> [What is needed] Below are the records; tally the lines that include "pathDirname" and report only the total.
Provided records START
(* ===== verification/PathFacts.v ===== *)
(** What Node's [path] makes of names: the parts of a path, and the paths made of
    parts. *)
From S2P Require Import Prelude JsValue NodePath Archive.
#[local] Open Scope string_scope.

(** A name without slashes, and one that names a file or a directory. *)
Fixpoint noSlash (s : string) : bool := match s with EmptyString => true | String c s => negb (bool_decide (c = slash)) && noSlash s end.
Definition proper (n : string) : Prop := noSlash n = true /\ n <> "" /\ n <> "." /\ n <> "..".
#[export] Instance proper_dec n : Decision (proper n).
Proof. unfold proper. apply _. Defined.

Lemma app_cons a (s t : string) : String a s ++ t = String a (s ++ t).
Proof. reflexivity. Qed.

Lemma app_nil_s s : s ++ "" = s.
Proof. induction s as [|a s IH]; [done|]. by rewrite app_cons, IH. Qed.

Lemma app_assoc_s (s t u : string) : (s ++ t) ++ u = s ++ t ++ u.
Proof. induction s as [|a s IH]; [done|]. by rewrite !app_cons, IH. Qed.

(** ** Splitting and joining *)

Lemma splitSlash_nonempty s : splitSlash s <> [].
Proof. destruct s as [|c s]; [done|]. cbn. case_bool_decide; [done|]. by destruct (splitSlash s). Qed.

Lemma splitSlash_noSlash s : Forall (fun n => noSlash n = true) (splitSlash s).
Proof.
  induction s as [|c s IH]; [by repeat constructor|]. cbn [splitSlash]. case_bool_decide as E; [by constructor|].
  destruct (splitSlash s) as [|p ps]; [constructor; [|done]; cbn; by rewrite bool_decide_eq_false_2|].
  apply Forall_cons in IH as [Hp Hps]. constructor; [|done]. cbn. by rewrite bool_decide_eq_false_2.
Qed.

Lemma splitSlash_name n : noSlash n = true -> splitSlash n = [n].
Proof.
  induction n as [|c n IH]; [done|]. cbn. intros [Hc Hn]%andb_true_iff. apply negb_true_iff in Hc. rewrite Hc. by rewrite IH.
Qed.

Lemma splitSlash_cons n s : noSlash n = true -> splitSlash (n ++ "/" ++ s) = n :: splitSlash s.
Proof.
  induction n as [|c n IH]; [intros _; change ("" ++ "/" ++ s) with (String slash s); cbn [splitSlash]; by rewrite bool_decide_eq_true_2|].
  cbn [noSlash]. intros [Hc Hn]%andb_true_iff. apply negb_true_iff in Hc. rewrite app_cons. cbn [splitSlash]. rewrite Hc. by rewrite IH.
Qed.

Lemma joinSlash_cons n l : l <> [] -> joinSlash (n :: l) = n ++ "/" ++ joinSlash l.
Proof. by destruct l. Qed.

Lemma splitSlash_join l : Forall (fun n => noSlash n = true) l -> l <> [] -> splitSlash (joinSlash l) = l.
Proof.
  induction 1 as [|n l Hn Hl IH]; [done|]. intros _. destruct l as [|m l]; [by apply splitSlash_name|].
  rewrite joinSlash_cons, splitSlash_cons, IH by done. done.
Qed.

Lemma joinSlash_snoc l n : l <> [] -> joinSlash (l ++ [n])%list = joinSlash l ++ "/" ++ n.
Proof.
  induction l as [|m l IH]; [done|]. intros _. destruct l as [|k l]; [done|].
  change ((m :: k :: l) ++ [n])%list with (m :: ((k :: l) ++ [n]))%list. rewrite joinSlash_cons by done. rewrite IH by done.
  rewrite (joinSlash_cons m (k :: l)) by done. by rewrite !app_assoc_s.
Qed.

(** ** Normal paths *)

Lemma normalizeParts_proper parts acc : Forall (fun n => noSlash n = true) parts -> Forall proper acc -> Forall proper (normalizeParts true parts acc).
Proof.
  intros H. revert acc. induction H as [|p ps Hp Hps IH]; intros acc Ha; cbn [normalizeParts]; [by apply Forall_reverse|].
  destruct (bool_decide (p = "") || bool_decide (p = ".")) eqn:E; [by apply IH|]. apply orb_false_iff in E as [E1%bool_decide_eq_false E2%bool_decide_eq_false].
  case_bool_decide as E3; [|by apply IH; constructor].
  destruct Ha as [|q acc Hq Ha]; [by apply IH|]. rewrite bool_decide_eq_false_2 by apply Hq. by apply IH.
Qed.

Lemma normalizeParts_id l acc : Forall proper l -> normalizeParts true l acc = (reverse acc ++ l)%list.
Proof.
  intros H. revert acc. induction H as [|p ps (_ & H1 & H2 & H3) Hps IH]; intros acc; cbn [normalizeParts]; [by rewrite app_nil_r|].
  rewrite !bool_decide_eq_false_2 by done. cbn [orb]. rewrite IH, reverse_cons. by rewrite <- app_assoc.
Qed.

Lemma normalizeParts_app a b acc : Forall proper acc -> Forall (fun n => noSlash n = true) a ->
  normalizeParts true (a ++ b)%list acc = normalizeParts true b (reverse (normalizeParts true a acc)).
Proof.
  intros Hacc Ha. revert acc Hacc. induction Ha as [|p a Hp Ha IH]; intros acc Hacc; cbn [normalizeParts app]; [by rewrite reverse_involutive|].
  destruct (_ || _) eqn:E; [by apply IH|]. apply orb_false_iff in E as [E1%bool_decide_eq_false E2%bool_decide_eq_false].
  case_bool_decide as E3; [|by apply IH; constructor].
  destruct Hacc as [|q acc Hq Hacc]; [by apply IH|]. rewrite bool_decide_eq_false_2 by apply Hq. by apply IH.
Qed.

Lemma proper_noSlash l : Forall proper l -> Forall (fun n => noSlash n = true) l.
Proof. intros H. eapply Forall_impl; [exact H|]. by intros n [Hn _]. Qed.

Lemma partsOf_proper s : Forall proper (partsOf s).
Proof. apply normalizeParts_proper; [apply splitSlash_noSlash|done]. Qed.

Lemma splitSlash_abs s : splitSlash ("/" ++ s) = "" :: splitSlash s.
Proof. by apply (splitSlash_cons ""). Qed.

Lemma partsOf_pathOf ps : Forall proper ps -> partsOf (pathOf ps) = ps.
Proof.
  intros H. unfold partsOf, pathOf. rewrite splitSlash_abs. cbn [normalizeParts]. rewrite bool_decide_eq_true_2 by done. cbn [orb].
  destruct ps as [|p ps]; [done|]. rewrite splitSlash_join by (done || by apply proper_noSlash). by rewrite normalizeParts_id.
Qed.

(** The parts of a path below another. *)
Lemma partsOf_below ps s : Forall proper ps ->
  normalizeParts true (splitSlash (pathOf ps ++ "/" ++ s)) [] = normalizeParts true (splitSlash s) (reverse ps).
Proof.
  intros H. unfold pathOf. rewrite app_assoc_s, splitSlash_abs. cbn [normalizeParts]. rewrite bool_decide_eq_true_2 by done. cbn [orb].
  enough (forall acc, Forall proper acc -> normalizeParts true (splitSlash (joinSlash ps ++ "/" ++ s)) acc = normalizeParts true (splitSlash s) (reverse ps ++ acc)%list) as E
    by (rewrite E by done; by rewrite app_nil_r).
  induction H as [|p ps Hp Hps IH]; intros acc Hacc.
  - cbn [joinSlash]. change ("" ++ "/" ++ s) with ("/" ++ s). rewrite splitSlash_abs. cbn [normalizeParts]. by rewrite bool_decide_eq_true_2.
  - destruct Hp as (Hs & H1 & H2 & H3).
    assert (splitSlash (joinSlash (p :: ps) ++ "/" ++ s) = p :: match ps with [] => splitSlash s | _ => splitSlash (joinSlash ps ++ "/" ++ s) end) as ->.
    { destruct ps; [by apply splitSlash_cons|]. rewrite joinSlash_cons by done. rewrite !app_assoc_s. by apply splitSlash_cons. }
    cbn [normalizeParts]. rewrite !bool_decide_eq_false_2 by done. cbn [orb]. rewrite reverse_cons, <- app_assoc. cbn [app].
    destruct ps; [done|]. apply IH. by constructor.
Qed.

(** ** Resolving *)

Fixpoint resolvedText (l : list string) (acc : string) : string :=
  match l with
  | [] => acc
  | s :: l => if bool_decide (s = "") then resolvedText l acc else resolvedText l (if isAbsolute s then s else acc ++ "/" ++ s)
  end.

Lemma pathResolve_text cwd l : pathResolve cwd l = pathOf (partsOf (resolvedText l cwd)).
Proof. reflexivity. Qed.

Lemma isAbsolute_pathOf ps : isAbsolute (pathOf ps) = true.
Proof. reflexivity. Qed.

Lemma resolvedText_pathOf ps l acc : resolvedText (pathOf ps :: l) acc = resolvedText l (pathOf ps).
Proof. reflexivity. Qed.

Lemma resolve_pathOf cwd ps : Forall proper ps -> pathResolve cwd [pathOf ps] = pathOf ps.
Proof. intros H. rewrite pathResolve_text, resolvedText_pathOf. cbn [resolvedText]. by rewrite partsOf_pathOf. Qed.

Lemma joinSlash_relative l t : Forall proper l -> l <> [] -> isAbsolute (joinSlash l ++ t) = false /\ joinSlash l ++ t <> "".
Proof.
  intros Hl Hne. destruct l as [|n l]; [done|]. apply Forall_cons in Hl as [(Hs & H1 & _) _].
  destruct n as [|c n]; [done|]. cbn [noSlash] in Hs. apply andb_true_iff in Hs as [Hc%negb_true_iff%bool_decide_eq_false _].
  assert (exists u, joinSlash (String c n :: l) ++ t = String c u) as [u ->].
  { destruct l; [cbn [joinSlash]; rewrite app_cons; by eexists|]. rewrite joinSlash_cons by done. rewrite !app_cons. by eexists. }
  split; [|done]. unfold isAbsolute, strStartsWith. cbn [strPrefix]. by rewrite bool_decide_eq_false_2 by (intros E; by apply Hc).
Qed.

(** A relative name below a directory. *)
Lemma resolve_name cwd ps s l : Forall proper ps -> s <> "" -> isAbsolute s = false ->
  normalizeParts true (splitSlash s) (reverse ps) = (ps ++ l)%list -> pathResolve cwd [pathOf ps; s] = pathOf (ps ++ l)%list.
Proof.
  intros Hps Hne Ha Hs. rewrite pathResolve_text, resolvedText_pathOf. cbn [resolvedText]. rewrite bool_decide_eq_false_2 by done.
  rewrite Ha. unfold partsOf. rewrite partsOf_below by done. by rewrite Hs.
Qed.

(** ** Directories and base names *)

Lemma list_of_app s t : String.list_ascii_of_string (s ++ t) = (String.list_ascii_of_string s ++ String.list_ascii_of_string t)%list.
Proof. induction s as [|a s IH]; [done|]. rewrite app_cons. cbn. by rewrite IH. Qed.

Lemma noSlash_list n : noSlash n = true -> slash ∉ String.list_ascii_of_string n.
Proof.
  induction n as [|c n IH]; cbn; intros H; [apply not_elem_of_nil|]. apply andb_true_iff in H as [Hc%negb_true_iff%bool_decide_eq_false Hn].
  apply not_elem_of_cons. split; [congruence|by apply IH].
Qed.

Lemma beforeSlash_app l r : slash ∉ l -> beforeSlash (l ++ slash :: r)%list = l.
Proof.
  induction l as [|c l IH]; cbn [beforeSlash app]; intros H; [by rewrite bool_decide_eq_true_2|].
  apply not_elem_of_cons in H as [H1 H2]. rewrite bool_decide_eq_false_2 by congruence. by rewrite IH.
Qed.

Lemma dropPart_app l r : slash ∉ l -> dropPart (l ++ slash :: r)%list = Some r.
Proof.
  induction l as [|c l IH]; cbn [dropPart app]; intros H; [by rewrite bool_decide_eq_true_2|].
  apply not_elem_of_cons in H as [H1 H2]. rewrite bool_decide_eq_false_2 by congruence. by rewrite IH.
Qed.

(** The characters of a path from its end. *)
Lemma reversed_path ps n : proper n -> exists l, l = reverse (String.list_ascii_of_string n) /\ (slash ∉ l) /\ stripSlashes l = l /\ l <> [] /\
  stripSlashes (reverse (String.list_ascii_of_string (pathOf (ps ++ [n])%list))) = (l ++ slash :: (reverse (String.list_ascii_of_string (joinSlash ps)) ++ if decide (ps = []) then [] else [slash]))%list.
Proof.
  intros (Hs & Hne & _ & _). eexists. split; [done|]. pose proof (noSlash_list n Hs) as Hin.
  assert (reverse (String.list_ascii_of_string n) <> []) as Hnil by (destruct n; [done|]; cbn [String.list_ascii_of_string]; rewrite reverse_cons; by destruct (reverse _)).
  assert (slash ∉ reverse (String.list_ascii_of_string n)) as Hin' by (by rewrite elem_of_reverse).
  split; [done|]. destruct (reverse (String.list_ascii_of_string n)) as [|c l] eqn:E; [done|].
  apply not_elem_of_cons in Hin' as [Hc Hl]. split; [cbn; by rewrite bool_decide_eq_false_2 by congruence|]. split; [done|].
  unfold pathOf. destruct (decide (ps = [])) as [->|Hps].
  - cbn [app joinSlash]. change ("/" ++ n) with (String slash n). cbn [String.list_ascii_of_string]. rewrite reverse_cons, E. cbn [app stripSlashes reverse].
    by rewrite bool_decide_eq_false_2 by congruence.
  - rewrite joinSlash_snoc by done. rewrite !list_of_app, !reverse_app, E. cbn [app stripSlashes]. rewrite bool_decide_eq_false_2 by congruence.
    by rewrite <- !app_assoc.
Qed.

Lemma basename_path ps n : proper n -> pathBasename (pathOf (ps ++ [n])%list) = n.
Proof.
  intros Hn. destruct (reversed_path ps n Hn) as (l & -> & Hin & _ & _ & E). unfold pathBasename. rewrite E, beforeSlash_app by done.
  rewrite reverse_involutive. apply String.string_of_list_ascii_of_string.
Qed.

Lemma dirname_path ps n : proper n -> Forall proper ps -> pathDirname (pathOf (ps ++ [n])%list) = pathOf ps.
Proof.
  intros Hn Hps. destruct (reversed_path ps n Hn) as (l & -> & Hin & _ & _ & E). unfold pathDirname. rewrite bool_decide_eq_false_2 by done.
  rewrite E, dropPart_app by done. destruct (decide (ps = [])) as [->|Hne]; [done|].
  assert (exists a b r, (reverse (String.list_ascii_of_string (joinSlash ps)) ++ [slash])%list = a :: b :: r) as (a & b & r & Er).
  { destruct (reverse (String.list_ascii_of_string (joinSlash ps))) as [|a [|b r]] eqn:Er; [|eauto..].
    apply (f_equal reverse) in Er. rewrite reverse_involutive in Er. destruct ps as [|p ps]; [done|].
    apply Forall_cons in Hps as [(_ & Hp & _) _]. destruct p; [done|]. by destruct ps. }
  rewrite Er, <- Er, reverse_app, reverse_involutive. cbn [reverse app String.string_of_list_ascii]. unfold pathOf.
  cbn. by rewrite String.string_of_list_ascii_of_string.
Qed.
Provided records END
> [Result of the task] 2